A variation - called File and Restrict - let an applicant file only for spousal benefits. Again, that meant the person’s own benefits could continue to grow.
Under the new rules an applicant can collect his own benefits, or spousal benefits, but not both.
Many tax experts insisted this end to these loopholes is a good thing, that only very savvy filers - often ones with the resources to pay independent Social Security experts - had benefited.
But those benefits are in fact not quite closed. Anyone born before mid 1950 can still file for “File and Suspend” up until April 30, 2016. “There is a lot of interest in filing for these benefits now,” said Evan Beach with Campbell Wealth Management in Alexandria, Va.
Experts warned that those who want this benefit should apply at the soonest and not wait until the last minutes.
As for "File and Restrict," many are grandfathered in and can still apply. Beach elaborated: “If you are 62, you can still do the restricted application.” For all practical purposes, those in the 62+ crowd have up to four years to use this tactic, said Beach. For those who are younger, consider it vanished.
Note too: anybody already collecting under either strategy is good to stay. Congress did not claw back benefits already awarded. Divorced spouses and windows also can continue to file for spousal benefits, as had been done. Congress did not attack those payouts.
Note as well: Social Security recipients will still be able to use File and Suspend, as regards collecting their own benefits. Why would a person do that? Usually because he or she was out of work and filed for Social Security. Flashforward and the person gets a new job. So the smart thing to do is “suspend” collecting Social Security, thus accumulating an 8% boost every year Social Security collection is delayed (up until age 70 when no further bonuses accrue, even if the recipient still delays collecting).

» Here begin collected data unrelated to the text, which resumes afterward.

Lemma run_shutdown (n : nat) (s0 : Scheduler J) (es : list (event J)) :
  no_spawn -> new_scheduler n = inr s0 ->
  let s := sched_run behave es s0 in
  running_ s = true -> shutdown_requested_ s = false ->
  (exists k s', drain_run k (shutdown_request s) s' /\ forallb is_exited (workers_ s') = true) /\
  forall k s', drain_run k (shutdown_request s) s' ->
    k <= num_workers_ s * (4 + num_workers_ s) + 5 * length (queued s) /\
    (forallb is_exited (workers_ s') = true ->
     running_ (shutdown_join s') = false /\ workers_ (shutdown_join s') = [] /\
     (forall w q, worker_queues_ s' !! w = Some q -> try_dequeue q = None) /\
     pushed s ≡ₚ executed_items s' ++ queued s' ++ discarded s').
Proof.
  intros Hns Hn s Hr Hfl.
  assert (Hth : threads_ok s) by (by apply threads_run, (threads_new n)).
  assert (Hc : conserved s) by (by apply conserved_run, (conserved_new n)).
  assert (Hth1 : threads_ok (shutdown_request s)) by (by apply (threads_event EvRequest)).
  assert (Hc1 : conserved (shutdown_request s)) by (by apply (conserved_event EvRequest)).
  assert (Hs1 : shutdown_request s = {| worker_queues_ := worker_queues_ s; workers_ := workers_ s;
    shutdown_requested_ := true; running_ := running_ s; next_worker_index_ := next_worker_index_ s;
    pushed := pushed s; executed := executed s; discarded := discarded s |}) by (unfold shutdown_request; by rewrite Hr).
  assert (He : exited_empty (shutdown_request s)).
  { intros w t q Ht Hx _. rewrite Hs1 in Ht. pose proof (th_pcs s Hth w t Ht) as Hpc. rewrite Hfl in Hpc.
    unfold is_exited in Hx. by destruct (wk_pc t). }
  assert (Hf1 : shutdown_requested_ (shutdown_request s) = true) by (by rewrite Hs1).
  assert (Hr1 : running_ (shutdown_request s) = true) by (by rewrite Hs1).
  split; [by apply drain_finishes|]. intros k s' Hrun.
  destruct (drain_run_ok k _ s' Hns Hrun Hth1 Hf1 He Hc1) as (Hk & Hth' & He' & Hc' & Hp & Hf').
  pose proof (drain_weight_bound _ Hth1 Hr1) as Hb. rewrite Hs1 in Hb, Hp. split; [rewrite Hs1 in Hk; simpl in *; unfold num_workers_, queued in *; simpl in *; lia|].
  intros Hall. assert (Hr' : running_ s' = true) by (by rewrite (drain_running _ _ _ Hrun)).
  pose proof (exited_all_empty s' Hth' Hr' He' Hall) as Hq.
  unfold shutdown_join. rewrite Hf', Hall. split_and!; [done|done|done|].
  pose proof (cv_items s' Hc') as Hi. rewrite Hp in Hi. simpl in Hi. unfold held in Hi.
  by rewrite (held_exited _ Hall) in Hi.
Qed.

If those loopholes are in fact going away, how’s a savvy Social Security pensioner to up his or her benefits? Delay collecting, said multiple Social Security experts. That is the number-one advice given. Collect at 66 - the so called Full Retirement Age, per Social Security - and you get 100% of your benefit. Sound good? Not really because every year you delay, the benefit goes up 8%. Collect at 70 and that means you collect 132% of the benefit.
Collect at 62 and the math is still worse. By the Social Security Administration’s count, the full benefit - for retirees born in the period 1943 to 1954 - is reduced 25%. A hypothetical $1,000 monthly pension at full retirement age shrinks to $750 when collected at 62. And if checks are delayed until age 70, the monthly amount grows to $1,320.
The money question: why do under 2% of us delay collecting until age 70? And why do a full quarter of us start collecting at 62? Experts said early collectors either need the cashflow - no argument with that - or they believe their longevity suggests they won’t live that long. So they might as well collect now.
Both arguments are good, said Social Security experts who preach a policy of making informed decisions about Social Security. Do what you do with knowledge and most experts will give their blessing.
Are more changes expected with Social Security? Very probably, suggested experts, especially as ever more Baby Boomers start collecting. Said Laurie Samay, certified financial planner with Palisades Hudson Financial Group in Scarsdale, N.Y.: “Depending on your age, Social Security may look quite different by the time you approach retirement. The only guarantee is that it is unlikely to become simpler anytime soon.”